In the current study, Ouriel’s group took pains to put patient deaths in LEVANT 1 and 2 through a re-adjudication process by blinded, independent vascular surgeons, interventional radiologists, and oncologists with systemic paclitaxel chemotherapy knowledge. Researchers continued to observe no clustering of deaths in any category.
Across the LEVANT studies, patients in the DCB (n=1,093) and PTA (n=250) groups shared comparable baseline characteristics.
The predictors of mortality following PAD intervention were age, prior treatment of target lesion, arrhythmia, diabetes.
Ouriel acknowledged that the LEVANT program comprised relatively small trials with relatively few PTA recipients, a group that was whittled down to 70 people who actually reached 5-year follow-up.
Additionally, the Continued Access dataset has yet to undergo peer review and publication, according to an accompanying editorial by Krishna Rocha-Singh, MD, of Prairie Heart Institute at St.

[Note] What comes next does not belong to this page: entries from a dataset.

(* ===== verification/NxfsEngine.v ===== *)
(** The engine keeps the invariant: checkpoints, journalled transactions and
    file contents. *)

From S2P Require Import Prelude Bytes Storage NxfsFormat NxfsJournal NxfsJournalProps NxfsState NxfsStateProps NxfsTree NxfsCheckpoint NxfsDev Nxfs NxfsLog NxfsInv.

(** What an operation changes besides the tables. *)
Lemma apply_frame s o s' r :
  apply s o = (s', r) →
  s'.(total_blocks) = s.(total_blocks) ∧ s'.(data_start) = s.(data_start) ∧
  (s'.(next_object) = s.(next_object) ∨
   ∃ p id k n, o = MkNode p id k n ∧ s.(next_object) ≤ id ∧ s'.(next_object) = id + 1).
Proof.
  assert (Hdrop : ∀ s id, total_blocks (drop_object s id) = total_blocks s ∧
    data_start (drop_object s id) = data_start s ∧ next_object (drop_object s id) = next_object s).
  { intros s1 id. unfold drop_object. destruct (objects s1 !! id) as [o'|]; [|done].
    rewrite free_extents_bitmap. by destruct (kind o' =? KIND_DIR). }
  destruct o as [p id k n|id sz es|p id n|fp fn tp tn rp]; cbn [apply].
  - destruct (dirs s !! p) as [t|]; intros [= <- <-]; [|split_and!; [done..|by left]].
    unfold bump_next. cbn [next_object with_tables]. destruct (Z.leb_spec (next_object s) id).
    + split_and!; [done..|]. right. by exists p, id, k, n.
    + split_and!; [done..|by left].
  - destruct (validate_extents s es); [|intros [= <- <-]; split_and!; [done..|by left]].
    destruct (objects s !! id) as [o'|]; [|intros [= <- <-]; split_and!; [done..|by left]].
    destruct (negb _); intros [= <- <-]; [split_and!; [done..|by left]|].
    rewrite mark_extents_bitmap, free_extents_bitmap. split_and!; [done..|by left].
  - destruct (dirs s !! p) as [t|]; intros [= <- <-]; [|split_and!; [done..|by left]].
    destruct (Hdrop (with_tables s (objects s) (<[p:=delete n t]> (dirs s))) id) as (H1 & H2 & H3).
    rewrite H1, H2, H3. split_and!; [done..|by left].
  - destruct (dirs s !! fp) as [t|]; [|intros [= <- <-]; split_and!; [done..|by left]].
    destruct (t !! fn) as [e|]; [|intros [= <- <-]; split_and!; [done..|by left]].
    set (s1 := with_tables s _ _). set (s2 := if negb (rp =? 0) then drop_object s1 rp else s1).
    assert (H2 : total_blocks s2 = total_blocks s ∧ data_start s2 = data_start s ∧ next_object s2 = next_object s).
    { unfold s2. destruct (negb (rp =? 0)); [by destruct (Hdrop s1 rp) as (-> & -> & ->)|done]. }
    destruct (dirs s2 !! tp) as [t2|]; intros [= <- <-]; destruct H2 as (H2 & H3 & H4);
      (split_and!; [done..|by left]).
Qed.

Section Engine.
Context {D : Type} `{BlockStore D}.
Abbreviation Nxfs := (Fs.Nxfs D).
Implicit Types fs : Nxfs.
Abbreviation img fs := (image fs.(Fs.dev)).
Abbreviation total fs := fs.(Fs.dev).(logical_blocks).
Abbreviation jblocks fs := fs.(Fs.sb).(journal_blocks).

Definition data_lb (fs : Nxfs) : Z := 1 + jblocks fs + 2 * fs.(Fs.cp_blocks).

(** The bytes of the data region, up to the mirror. *)
Definition data_img (fs : Nxfs) : bytes := slice (lb_off (data_lb fs)) (lb_off (total fs - 1)) (img fs).

(** Same container, same options; other memory and other bytes. *)
Record same_volume (fs fs' : Nxfs) : Prop := {
  sv_dev : dev_same fs.(Fs.dev) fs'.(Fs.dev);
  sv_journal : jblocks fs' = jblocks fs;
  sv_cp : fs'.(Fs.cp_blocks) = fs.(Fs.cp_blocks)
}.

Lemma same_volume_refl fs : dev_ok fs.(Fs.dev) → same_volume fs fs.
Proof. intros. by split; [apply dev_same_refl|..]. Qed.

Lemma same_volume_trans a b c : same_volume a b → same_volume b c → same_volume a c.
Proof. intros [] []. split; [by eapply dev_same_trans|congruence..]. Qed.

Lemma fits_volume fs fs' s : same_volume fs fs' → fits fs s → fits fs' s.
Proof.
  intros [Hd Hj Hc] (Hok & Ht & Hds). split; [done|]. rewrite Hj, Hc, (ds_logical _ _ Hd). done.
Qed.

Lemma img_length fs : dev_ok fs.(Fs.dev) → 0 < total fs → (lb_off (total fs) ≤ length (img fs))%nat.
Proof.
  intros Hd Hpos. pose proof (image_room (Fs.dev fs) (total fs - 1) Hd ltac:(lia)) as Hr.
  unfold lb_off in *. replace (Z.to_nat (total fs)) with (S (Z.to_nat (total fs - 1))) by lia. lia.
Qed.

Lemma lb_off_succ a : 0 ≤ a → lb_off (a + 1) = (lb_off a + LB)%nat.
Proof. intros. unfold lb_off. replace (Z.to_nat (a + 1)) with (S (Z.to_nat a)) by lia. lia. Qed.

(** *** Checkpoints *)

(** The superblock [write_checkpoint] writes. *)
Definition new_sb (fs : Nxfs) : Superblock :=
  set_slot fs.(Fs.sb) (older_slot fs.(Fs.sb))
    {| generation := Z.max fs.(Fs.sb).(slot0).(generation) fs.(Fs.sb).(slot1).(generation) + 1;
       root_lb := Fs.region_start fs (older_slot fs.(Fs.sb));
       len_bytes := vlen (encode fs.(Fs.state) fs.(Fs.next_txn));
       slot_crc := crc32c (encode fs.(Fs.state) fs.(Fs.next_txn)) |}.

John’s Hospital in Springfield, Illinois, and Sue Duval, PhD, of University of Minnesota in Minneapolis.
Other limitations, the duo suggested, include the questions of “whether the interventional metrics and outcomes reported from this large registry were site reported and the degree to which independent data monitoring was performed.”
Earlier at TCT, Rocha-Singh presented another meta-analysis showing “a modest and consistent mortality signal” with paclitaxel devices.
“We have to be open and honest about the fact that peripheral vascular disease [trials] have not been so careful about follow-up,” so “now we have to backtrack to figure out what the signal actually means,” said TCT press conference moderator Roxana Mehran, MD, of Mount Sinai School of Medicine in New York City.
“If there’s one thing we learned in our trials in peripheral vascular disease, it’s that we need to parallel what we’ve seen [from trials] in the heart,” Ouriel agreed.
“Our medical community, given the conundrum of discerning conclusions drawn from relatively small-to-moderate sized [randomized controlled trials] combined with non-randomized observational studies, is faced with the important question of how to proceed down the long road ahead,” wrote Rocha-Singh and Duval.
The bad news is that current research efforts “will take considerable time, funding and collaboration, both across industry members, professional societies and regulators, for all the proposals to accrue a sufficient cohort size to detect a safety signal of PTXD [paclitaxel drug-coated devices] for the treatment of PAD,” they continued. “In the interim, we are left to our personal conversations with our patients and the review of a new, yet to be released Instructions for Use (IFU) document to assist informed decision-making in conveying our current understanding of the potential mortality risks of PTXD use, if any.”
The study was supported by BD Peripheral Interventions.
Ouriel disclosed being an employee of, and holding equity in, Syntactx, which receives fees from Bard.
Rocha-Singh and Duval disclosed no relevant relationships with industry.